Mon épouse est décédée il y a huit ans des suites d’une longue maladie. Depuis, je suis prostré chez moi. Récemment, un ami m’a dit “écoute, Henri, il faudrait que tu voies du monde, tu sais, que tu fasses des rencontres, tu sais, peut-être même que tu vois ce que je veux dire, hein ? haha, sacré Henri.” Je n’ai pas compris ce qu’il voulait dire, d’autant plus que je ne m’appelle pas Henri, mais je crois qu’il a raison : il est temps pour moi de me remettre en selle, comme aiment à le dire les cavaliers. Cependant, je ne sais comment m’y prendre. On ne danse plus de slows dans les boîtes de nuit, et mon Minitel refuse obstinément de s’allumer. Que faire ? Je ne sais pas.
Henri, Budapest

Cher Henri,
Votre question est mal posée. Vous dites mon épouse, comme s’il devait aller de soi que de nos jours, une relation soit forcément hétérosexuée. Et les droits des minorités, qu’en faites vous ? Rarement, je n’ai lu autant d’égocentrisme que dans votre question. Je ne vous félicite pas. Franchement. Dans quel monde on vit. Des choses pareilles.
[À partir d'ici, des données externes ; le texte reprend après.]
(** * msckf_mono: the ROS interface (src/ros_interface.cpp)

  A shallow embedding of [msckf_mono::RosInterface]: the parameter
  loading routine, the two sensor callbacks and the set-up helpers,
  followed by the properties of the inertial buffer, of the forwarding to
  the tracker and of the derived parameter bundles.

  The object is a record of its data members; a member function is a
  function from the record to the new record together with the list of
  calls it makes on its collaborators (tracker, estimator, transport, log),
  in program order. *)

From Stdlib Require Import ZArith QArith Qround Lia.
From stdpp Require Import base option list strings gmap.
(** * Delivery behaviours of gopher_behaviours (delivery.py)

    A shallow embedding of [gopher_behaviours/delivery.py]: the [State]
    enumeration, the [Waiting] gate and the [GopherDeliveries] goal state
    machine ([set_goal], [pre_tick_update], [post_tock_update]), followed by
    the properties of the delivery specification that concern them.

    Python objects are records, attributes that may be missing are options,
    exceptions are a [result] type, and calls to collaborators (planner, ROS
    logging, notification publisher) are recorded as a list of events. *)

From stdpp Require Import base option list strings gmap sorting.
From Stdlib Require OrdersEx.

Set Default Proof Using "Type".

(** ** Enumerations *)

(** [py_trees.Status], the status a behaviour reports after a tick. *)
Module Status.
Inductive t := SUCCESS | FAILURE | RUNNING | INVALID.

#[global] Instance eq_dec : EqDecision t.
Proof. solve_decision. Defined.

(** The two statuses a oneshot sequence retains. *)
Definition final (s : t) : bool :=
  match s with SUCCESS | FAILURE => true | _ => false end.
End Status.

(** [class State(IntEnum)]: the codes of gopher_std_msgs/DeliveryFeedback. *)
Module State.
Inductive t := IDLE | WAITING | TRAVELLING | INVALID.

#[global] Instance eq_dec : EqDecision t.
Proof. solve_decision. Defined.

Definition value (s : t) : Z :=
  match s with IDLE => 0 | WAITING => 1 | TRAVELLING => 2 | INVALID => 3 end.
End State.

(** The members of [gopher_std_msgs.DeliveryErrorCodes] that [set_goal]
    returns.  [FUBAR] is the code sent with "Received invalid locations";
    the specification calls it INVALID_LOCATIONS. *)
Module DeliveryErrorCodes.
Inductive t := SUCCESS | GOAL_EMPTY_NOTHING_TO_DO | ALREADY_ASSIGNED_A_GOAL | FUBAR.

#[global] Instance eq_dec : EqDecision t.
Proof. solve_decision. Defined.
End DeliveryErrorCodes.

(** ** Exceptions and effects *)

Inductive exception :=
| AttributeError (attr : string)
| IndexError.

Inductive result (A : Type) :=
| Ok (a : A)
| Raise (e : exception).
Arguments Ok {A} a.
Arguments Raise {A} e.

#[global] Instance result_bind : MBind result :=
  λ A B (k : A → result B) (r : result A),
    match r with Ok a => k a | Raise e => Raise e end.

Definition is_ok {A} (r : result A) : bool :=
  match r with Ok _ => true | Raise _ => false end.

(** Reading an attribute that may not have been assigned yet. *)
Definition getattr {A} (attr : string) (o : option A) : result A :=
  match o with Some a => Ok a | None => Raise (AttributeError attr) end.

(** Fields of [gopher_std_msgs.Notification] as this file fills them. *)
Inductive NotificationField := RETAIN_PREVIOUS | BUTTON_ON | BUTTON_OFF.

Record Notification := {
  led_pattern : NotificationField;
  button_confirm : NotificationField;
  button_cancel : NotificationField;
  message : string
}.

Definition Doors := list string.

(** What a call lets the outside world see. *)
Inductive Event :=
| CreateTree (current_world : string) (locations : list string)
             (include_parking_behaviours : bool) (doors : Doors)
| LogWarn (msg : string)
| SetCurrentLocation (location : option string)
| Publish (n : Notification).

(** ** The blackboard

    [Blackboard()] is a Borg: every instance shares one attribute dictionary.
    [GopherDeliveries.__init__] assigns only [is_waiting]; the two location
    lists exist once [pre_tick_update] has assembled a tree. *)
Record Blackboard := {
  is_waiting : option bool;
  traversed_locations : option (list string);
  remaining_locations : option (list string)
}.

Definition set_traversed_locations (v : list string) (bb : Blackboard) : Blackboard :=
  {| is_waiting := is_waiting bb;
     traversed_locations := Some v;
     remaining_locations := remaining_locations bb |}.
(** * opentmi_client.transport.transport: the HTTP transport wrapper

    A shallow embedding of [src/opentmi_client/transport/transport.py].

    The module is glue around three collaborators that live outside the
    repository's transport file: the [requests] HTTP client, the JSON
    decoder and the logger.  The embedding keeps the control flow of the
    wrapper as it is written (the [try]/[except] clauses with their order,
    the early [return], the keyword arguments handed to [requests]) and
    records every call to a collaborator in a trace, so that what was
    logged and what was sent can be stated.

    Python objects are mutated in place and [set_token] returns [self];
    instances therefore live in a store indexed by references. *)

From stdpp Require Import base option list strings pretty gmap fin_maps.
From Stdlib Require Import ZArith Ascii String.

Local Open Scope Z_scope.
Set Warnings "-register-all".

(** ** Python values *)

(** The values that travel through the wrapper as JSON payloads and as
    decoded bodies.  Python's [None] is the decoding of JSON [null]. *)
Inductive PyVal : Type :=
| PyNone
| PyBool (b : bool)
| PyInt (z : Z)
| PyStr (s : string)
| PyList (items : list PyVal)
| PyDict (items : list (string * PyVal)).

(** Truthiness of a value, as tested by [if v:] and by [not v]. *)
Definition truthy (v : PyVal) : bool :=
  match v with
  | PyNone => false
  | PyBool b => b
  | PyInt z => negb (z =? 0)
  | PyStr s => negb (String.eqb s EmptyString)
  | PyList l => match l with [] => false | _ => true end
  | PyDict l => match l with [] => false | _ => true end
  end.

Definition py_not (v : PyVal) : bool := negb (truthy v).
Et pourtant, croyez-moi, j’ai d’autant plus de compréhension pour votre situation que je l’ai moi-même vécue. A peu de choses près. Mon épouse n’était pas décédée, mais sortie acheter du pain, et ce n’était pas mon épouse, mais une vague connaissance, mais je sentais que quelque chose nous rapprochait irrémédiablement. Comme je suis bon prince, je vais répondre à votre question, mais c’est bien la dernière fois : Caramail, c’est pas mal, pour rencontrer.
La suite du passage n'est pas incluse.